Oshima was initially trained as a lawyer, and upon finishing law school, he drifted into radical left activism, initially connected to the anti-nuclear protests that erupted in Japan in the early 1950s. Later in the decade, he managed to find entry level work for Shochiku studios, and in spite of his regular claims of utter disinterest in cinema, he began moonlighting as a film critic and quickly gained a reputation for deconstructive and socially relevant readings of contemporary film. By 1959, not yet 30 years of age, he was already directing.


His initial offerings were lumped into a 'Japanese new wave' - a description dreamed up by studios as a marketing term; in the face of sinking ticket sales, studios were hoping to co-opt and cash in on the then-developing French new wave. Oshima, however, seemed to take the idea to heart - in spirit, he was an analytical provocateur in the fashion of Godard, and he quickly set about crafting similarly rigorous and inventive films: Town Of Love And Hate, Cruel Story Of Youth, The Burial Of The Sun, and Night And Fog In Japan all appeared within 2 years, and featured the same kinds of wild stylistic and structural experiments (and previously unmentionable kinds of social criticism) seen in the finest of the new European films.


Studio response to the inflammatory Night And Fog In Japan had a disruptive effect upon Oshima's career - ejected from the studio system, he continued to work, but his films became less certain in their messages and ideas, and he operated at a greatly diminished profile. The outwardly unfocused films he made during this period can, nonetheless, be read as test runs for the spectacular creations he would offer later in the decade.


Beginning with the dizzying Violence At Noon (in 1966), Oshima embarked upon a dramatic comeback. His films had intuitively evolved into complex discursive dramas, laden with overlapping themes which often upset the traditional verities of a newly-affluent society, but were striking in their inventive and unexpected eloquence. A great many filmmakers have been willing to extract mesmerizing drama from socially difficult ideas, but - in the hands of Oshima, this conceit was increasingly held together by an organization of thought that was airtight, challenging and wildly original. And fresh from the striking resurgence seen in that film, Oshima expanded his palette, with Death By Hanging taking on issues - that, while superficially rooted in Japanese specifics - engage aggressively with controversial issues of global relevance.

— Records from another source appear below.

Definition handle_data_wire2 (p : pins) : M unit :=
  let '(clk, dio, stb) := p in
  push_bit dio ;;
  bc <- gets bitcount ;;
  when (0 <? bc) (
    close_previous_bit ;;
    when (bc <=? 8) (
      b1 <- bits_at 1 ;;
      put (out_ann (bit_ss b1) (bit_es b1) BIT [PyStr.str_int (bit_val b1)]))) ;;
  modify (fun d => set_bitcount (bitcount d + 1) d) ;;
  bc <- gets bitcount ;;
  if bc <=? 8 then
    modify (fun d => set_databyte (Z.shiftr (databyte d) 1) d) ;;
    modify (fun d => set_databyte (Z.lor (databyte d) (Z.shiftl dio 7)) d)
  else
    n <- gets samplenum ;;
    sb <- gets ss_byte ;;
    modify (set_ss sb) ;; modify (set_es n) ;;
    byc <- gets bytecount ;;
    let cmd := if byc =? 0 then COMMAND else DATA in
    modify (fun d => set_bits (last_n 8 (bits d)) d) ;;
    modify (fun d => set_bits (rev (bits d)) d) ;;
    bs <- gets bits ;;
    putp (commands BIT) (PBits bs) ;;
    db <- gets databyte ;;
    putp (commands cmd) (PByte db) ;;
    raw <- lift (py_bytes1 db) ;;
    putb AnnBinary_DATA raw ;;
    r <- gets radix ;;
    let annots :=
      compose_annot (ArgList (protocol cmd)) (ArgStr (format_data db r))
                    ArgNone ArgNone in
    putx cmd annots ;;
    clear_data ;;
    modify (set_ss_ack n) ;;
    modify (fun d => set_bytecount (bytecount d + 1) d) ;;
    modify (set_state FIND_ACK).

Definition handle_ack (p : pins) : M unit :=
  let '(clk, dio, stb) := p in
  sa <- gets ss_ack ;;
  n <- gets samplenum ;;
  modify (set_ss sa) ;; modify (set_es n) ;;
  cmd <- lift (pair_index ACK NACK dio) ;;
  putp (commands cmd) PNone ;;
  putx cmd (protocol cmd) ;;
  modify (set_state FIND_DATA).

Definition handle_stop_wire2 : M unit :=
  handle_bitrate ;;
  let cmd := STOP in
  n <- gets samplenum ;;
  modify (set_ss n) ;; modify (set_es n) ;;
  putp (commands cmd) PNone ;;
  putx cmd (protocol cmd) ;;
  clear_data ;;
  modify (set_state FIND_START).

Definition handle_byte_wire3 : M unit :=
  bs <- gets bits ;;
  match bs with
  | [] => ret tt
  | b0 :: rest =>
      n <- gets samplenum ;;
      modify (set_bits (Bit (bit_val b0) (bit_ss b0) n :: rest)) ;;
      bs <- gets bits ;;
      for_each bs (fun b =>
        put (out_ann (bit_ss b) (bit_es b) BIT [PyStr.str_int (bit_val b)])) ;;
      sb <- gets ss_byte ;;
      modify (set_ss sb) ;; modify (set_es n) ;;
      byc <- gets bytecount ;;
      let cmd := if byc =? 0 then COMMAND else DATA in
      modify (fun d => set_bits (rev (bits d)) d) ;;
      bs <- gets bits ;;
      putp (commands BIT) (PBits bs) ;;
      db <- gets databyte ;;
      putp (commands cmd) (PByte db) ;;
      raw <- lift (py_bytes1 db) ;;
      putb AnnBinary_DATA raw ;;
      r <- gets radix ;;
      let annots :=
        compose_annot (ArgList (protocol cmd)) (ArgStr (format_data db r))
                      ArgNone ArgNone in
      putx cmd annots ;;
      modify (fun d => set_bytecount (bytecount d + 1) d)
  end.

Definition handle_data_wire3 (p : pins) : M unit :=
  let '(clk, dio, stb) := p in
  bc <- gets bitcount ;;
  when (8 <=? bc) (
    handle_byte_wire3 ;;
    clear_data ;;
    n <- gets samplenum ;;
    modify (set_ss_byte n)) ;;
  push_bit dio ;;
  modify (fun d => set_databyte (Z.shiftr (databyte d) 1) d) ;;
  modify (fun d => set_databyte (Z.lor (databyte d) (Z.shiftl dio 7)) d) ;;
  bc <- gets bitcount ;;
  when (0 <? bc) close_previous_bit ;;
  modify (fun d => set_bitcount (bitcount d + 1) d).

Definition handle_stop_wire3 : M unit :=
  handle_bitrate ;;
  handle_byte_wire3 ;;
  let cmd := STOP in
  n <- gets samplenum ;;
  modify (set_ss n) ;; modify (set_es n) ;;
  putp (commands cmd) PNone ;;
  putx cmd (protocol cmd) ;;
  clear_data ;;
  modify (set_state FIND_START).

(** [getattr(self, "handle_data_{}".format(self.bustype))(pins)]. *)
Definition handle_data (p : pins) : M unit :=
  modify (fun d => set_pdu_bits (pdu_bits d + 1) d) ;;
  bc <- gets bitcount ;;
  when (bc =? 0) (n <- gets samplenum ;; modify (set_ss_byte n)) ;;
  bt <- gets bustype ;;
  match bt with
  | Some wire2 => handle_data_wire2 p
  | Some wire3 => handle_data_wire3 p
  | None => raise AttributeError
  end.
(** * Import tracking, retrying insertion, merge and reconciliation

    A shallow embedding of the import core of the repository:
    - [data_import_logger.py]: per-table metrics, per-system summaries and
      the tracker that owns them;
    - [error_handler.py]: bulk-then-row-by-row staging insertion and the
      commit/rollback-aware merge step;
    - [data_validator.py]: the read-only reconciliation checks.

    Python integers are unbounded, so counters are [Z].  A dictionary is a
    [gmap].  A method that mutates [self] and may raise becomes a function
    from the state before to an outcome and the state after.  Calls to the
    [logging.Logger] collaborator only produce log output and are left out. *)

From Stdlib Require Import ZArith Lia Ascii.
From stdpp Require Import base option list strings gmap fin_maps pretty.

Local Open Scope Z_scope.

(** ** Python outcomes: a value is returned or an exception is raised *)

Module Py.

(** The error object carried by [oracledb.DatabaseError]: the driver raises
    the exception with exactly one argument, an object with a code and a
    message; [str] of the exception is that message. *)
Record OraError := { ora_code : Z; ora_message : string }.

(** The exceptions that matter to the handlers.  [DatabaseError] stands for
    [oracledb.DatabaseError] and its subclasses, everything else that
    derives from [Exception] and is not one of the named classes is
    [OtherException].  [StagingInsertError] and [MergeOperationError] keep
    the exception they were raised [from]. *)
Inductive PyExn :=
| DatabaseError (err : OraError)
| ValueError (msg : string)
| StagingInsertError (msg : string) (cause : PyExn)
| MergeOperationError (msg : string) (cause : PyExn)
| OtherException (cls : string) (msg : string).

(** [str(e)] *)
Definition exn_str (e : PyExn) : string :=
  match e with
  | DatabaseError err => ora_message err
  | ValueError msg => msg
  | StagingInsertError msg _ => msg
  | MergeOperationError msg _ => msg
  | OtherException _ msg => msg
  end.

(** [isinstance(e, oracledb.DatabaseError)] *)
Definition is_database_error (e : PyExn) : bool :=
  match e with DatabaseError _ => true | _ => false end.

Inductive Outcome (A : Type) :=
| Returned (a : A)
| Raised (e : PyExn).
Arguments Returned {A} a.
Arguments Raised {A} e.
Definition aStarSearch (grid : list (list Z))
    (startRow startCol goalRow goalCol : Z) : outcome (list cell) :=
  match init grid startRow startCol goalRow goalCol with
  | None => Undefined
  | Some st =>
      match while_loop (fuel (grid_rows grid * grid_cols grid))
              (body grid (grid_rows grid) (grid_cols grid) goalRow goalCol) st with
      | inr r => r
      | inl _ => Diverges
      end
  end.

End AStar.

(** * Specification-level notions *)

Module DijkstraSpec.
Import Dijkstra.

(** [n] adjacency lists, every edge into [[0, n)]. *)
Definition well_formed (n : Z) (graph : graph_t) : Prop :=
  Z.of_nat (length graph) = n ∧
  ∀ u edges v w, vec_at graph u = Some edges → (v, w) ∈ edges → 0 ≤ v < n.

Definition nonneg_weights (graph : graph_t) : Prop :=
  ∀ u edges v w, vec_at graph u = Some edges → (v, w) ∈ edges → 0 ≤ w.

(** [walk graph s v W]: some path from [s] to [v] along the edges of
    [graph] has the sum [W] of its edge weights. *)
Inductive walk (graph : graph_t) (s : Z) : Z → Z → Prop :=
  | walk_here : walk graph s s 0
  | walk_edge u W edges v w :
      walk graph s u W →
      vec_at graph u = Some edges →
      (v, w) ∈ edges →
      walk graph s v (W + w).

Definition reachable (graph : graph_t) (s v : Z) : Prop :=
  ∃ W, walk graph s v W.

(** [W] is the minimum sum of edge weights over the paths from [s] to [v]. *)
Definition shortest (graph : graph_t) (s v W : Z) : Prop :=
  walk graph s v W ∧ ∀ W', walk graph s v W' → W ≤ W'.

(** No addition of the run leaves [int]: the run adds an edge weight to
    the distance of a node only when it expands the node, and then the
    distance is the shortest one and is below [INF]. *)
Definition no_overflow (graph : graph_t) (s : Z) : Prop :=
  ∀ u W edges v w,
    shortest graph s u W → W < INF →
    vec_at graph u = Some edges → (v, w) ∈ edges → W + w ≤ INT_MAX.

(** The iteration [st] expands [u]: it pops an entry of [u] that is not
    stale and goes on to relax the edges out of [u]. *)
Definition expands (st : state) (u : Z) : Prop :=
  ∃ c q' du, pq_pop pair_leb st.2 = Some ((c, u), q') ∧
             vec_at st.1 u = Some du ∧ ¬ (c > du).

(** [u] has been expanded at the distance [d]: its distance is [d], no key
    of the queue is below [d], and the entries of [u] left are above [d]. *)
Definition frozen (u d : Z) (st : state) : Prop :=
  vec_at st.1 u = Some d ∧
  (∀ c x, (c, x) ∈ st.2 → d ≤ c) ∧
  (∀ c, (c, u) ∈ st.2 → d < c).

(** [graph] with the weight of the [i]-th edge out of [u] replaced by [w']. *)
Definition set_weight (graph : graph_t) (u i : nat) (w' : Z) : graph_t :=
  match graph !! u with
  | None => graph
  | Some edges =>
      match edges !! i with
      | None => graph
      | Some (v, _) => <[u := <[i := (v, w')]> edges]> graph
      end
  end.

Definition sumZ (l : list Z) : Z := foldr Z.add 0 l.

Definition well_formedb (n : Z) (graph : graph_t) : bool :=
  (Z.of_nat (length graph) =? n) &&
  forallb (forallb (λ e : Z * Z, (0 <=? e.1) && (e.1 <? n))) graph.

Definition nonneg_weightsb (graph : graph_t) : bool :=
  forallb (forallb (λ e : Z * Z, 0 <=? e.2)) graph.

(** The sample of the source's comment, with both directions of each edge. *)
Definition sample : graph_t :=
  [ [(1, 4); (2, 2)];
    [(0, 4); (2, 3); (3, 2)];
    [(0, 2); (1, 3); (3, 4)];
    [(1, 2); (2, 4); (4, 1)];
    [(3, 1)] ].

(** A path whose weight is one more than [INT_MAX]. *)
Definition heavy : graph_t := [ [(1, 2147483647)]; [(2, 1)]; [] ].

(** A path whose weight is [INT_MAX], one step from leaving [int]. *)
Definition brink : graph_t := [ [(1, 1)]; [(2, 2147483646)]; [] ].

(** A graph with a negative weight. *)
Definition negative : graph_t := [ [(1, 5); (2, 10)]; []; [(1, -8)] ].

(** The sum of the distances, each counted from [INT_MIN]. *)
Definition weight_sum (dist : list Z) : Z := sumZ ((λ d, d - INT_MIN) <$> dist).

(** The measure that decreases at each iteration. *)
Definition measure (st : state) : nat :=
  Z.to_nat (2 * weight_sum st.1 + Z.of_nat (length st.2)).

(** The edges out of [x] are relaxed with respect to the distance [d] of [x]. *)
Definition closed_at (graph : graph_t) (dist : list Z) (x d : Z) : Prop :=
  ∀ edges v w, vec_at graph x = Some edges → (v, w) ∈ edges →
    ∃ dv, vec_at dist v = Some dv ∧ dv ≤ d + w.

(** The invariant of the loop of [dijkstra]. *)
Record inv (n : Z) (graph : graph_t) (source : Z) (st : state) : Prop := {
  inv_len : Z.of_nat (length st.1) = n;
  inv_le : ∀ v d, vec_at st.1 v = Some d →
             d ≤ INF ∧ (d < INF → walk graph source v d);
  inv_src : vec_at st.1 source = Some 0;
  inv_pq : ∀ c x, (c, x) ∈ st.2 →
             c < INF ∧ ∃ d, vec_at st.1 x = Some d ∧ d ≤ c;
  inv_closed : ∀ x d, vec_at st.1 x = Some d → d < INF →
                 (d, x) ∈ st.2 ∨ closed_at graph st.1 x d;
  inv_nodup : NoDup st.2
}.

(** What the array returned for [source] says of the node [v]. *)
Definition distance_of (graph : graph_t) (source : Z) (dist : list Z) (v : Z) : Prop :=
  ∃ d, vec_at dist v = Some d ∧ d ≤ INF ∧
       (∀ W, walk graph source v W → d ≤ W) ∧
       (d < INF → walk graph source v d).

(** [low_walk graph s a v b]: some path from [s] to [v] takes the running
    sum of the edge weights from [a] to [b], and the sum is below [INF]
    all along. *)
Inductive low_walk (graph : graph_t) (s a : Z) : Z → Z → Prop :=
  | low_here : a < INF → low_walk graph s a s a
  | low_edge u b edges v w :
      low_walk graph s a u b →
      vec_at graph u = Some edges →
      (v, w) ∈ edges →
      b + w < INF →
      low_walk graph s a v (b + w).

(** The edges out of [x] are relaxed with respect to the distance [d] of
    [x], but for the edges [rest] that the iteration on [u] has still to
    look at. *)
Definition closed_but (graph : graph_t) (dist : list Z) (u : Z)
    (rest : list (Z * Z)) (x d : Z) : Prop :=
  ∀ edges v w, vec_at graph x = Some edges → (v, w) ∈ edges →
    (x = u ∧ (v, w) ∈ rest) ∨ ∃ dv, vec_at dist v = Some dv ∧ dv ≤ d + w.

(** What the loops of [dijkstra] keep whatever the signs of the weights:
    the outer loop with [rest = []], the loop over the edges of [u] with
    the edges that are left. *)
Record inv_any (n : Z) (graph : graph_t) (source u : Z) (rest : list (Z * Z))
    (st : state) : Prop := {
  any_len : Z.of_nat (length st.1) = n;
  any_walk : ∀ v d, vec_at st.1 v = Some d →
               d ≤ INF ∧ (d < INF → low_walk graph source 0 v d);
  any_src : ∃ d, vec_at st.1 source = Some d ∧ d ≤ 0;
  any_pq : ∀ c x, (c, x) ∈ st.2 →
             c < INF ∧ ∃ d, vec_at st.1 x = Some d ∧ d ≤ c;
  any_closed : ∀ x d, vec_at st.1 x = Some d → d < INF →
                 (d, x) ∈ st.2 ∨ closed_but graph st.1 u rest x d
}.

(** A cycle of negative weight that a path from the source leads into. *)
Definition loop2 : graph_t := [ [(1, 1)]; [(0, -2)] ].

End DijkstraSpec.

Module AStarSpec.
Import AStar.

(** The cell is inside the grid. *)
Definition in_grid (grid : list (list Z)) (p : cell) : Prop :=
  isValid p.1 p.2 (grid_rows grid) (grid_cols grid) = true.

(** The cell exists and is not an obstacle (the source tests [== 1]). *)
Definition walkable (grid : list (list Z)) (p : cell) : Prop :=
  ∃ v, grid_at grid p.1 p.2 = Some v ∧ v ≠ 1.

Definition walkableb (grid : list (list Z)) (p : cell) : bool :=
  match grid_at grid p.1 p.2 with
  | Some v => negb (v =? 1)
  | None => false
  end.

(** One orthogonal step. *)
Definition adjacent (p q : cell) : Prop :=
  Z.abs (q.1 - p.1) + Z.abs (q.2 - p.2) = 1.

Definition adjacentb (p q : cell) : bool :=
  Z.abs (q.1 - p.1) + Z.abs (q.2 - p.2) =? 1.

(** An edge of the implicit graph: from any cell to a neighbour that is
    inside the grid and walkable. *)
Definition step (grid : list (list Z)) (p q : cell) : Prop :=
  in_grid grid q ∧ walkable grid q ∧
  ∃ d, d ∈ directions ∧ q = (p.1 + d.1, p.2 + d.2).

Death By Hanging begins and ends as a faux-documentary, opening in an execution chamber; we are to view the hanging of a condemned man (introduced as "'R' - A Korean"), after his conviction for a rape and murder. The attempted execution goes awry; R survives unscathed, but for one aftereffect: he's been rendered amnesiac, obliterating both his memory, and his sense of identity. The film begins a slow spiral away from faux-reality, into something far less categorizable (Brecht and Kafka both surface as comparisons in many published assessments of this film): as identity, and classical definitions of guilt, innocence, crime and punishment all begin to splinter, the film shifts into a wildly stylized mix of philosophy, social observation, avant theatrics and ruthless comedy. If the mind of a guilty man is wiped clean, and he's left with no concept of his own guilt (whether acknowledged or contested), is he guilty? Would the execution of such a man remain punitive, or would it become state-sponsored murder? In such a scenario, what ethical constructs would absolve jailers of guilt in the murder of a murderer (who may not be a murderer - this is left unresolved) who isn't aware of his status, role or identity?


Rather than play this as didactic melodrama, Oshima opts for a riskier tactic - as the film slowly, systematically moves towards elaborate anti-realism, the film also gradually becomes far funnier - a ruthless, deadly humor in which the punch lines are built upon social conventions which are widely accepted in an unquestioning fashion, for the questioning of them would swiftly lead to great moral discomfort. R's captors set about a course of attempting to jog his memory through a theatricalized, imaginative impromptu re-creation of the crimes for which he was convicted. This rough and raw performance fails to achieve the intended effect, and in response, the prison guards resort to ever-more surreal extremes in performance, with the 'guilty' man viewing, as something of a makeshift theater critic and voyeur, as the performance slowly morphs into something more avant-garde, ever more sexually and racially shattering.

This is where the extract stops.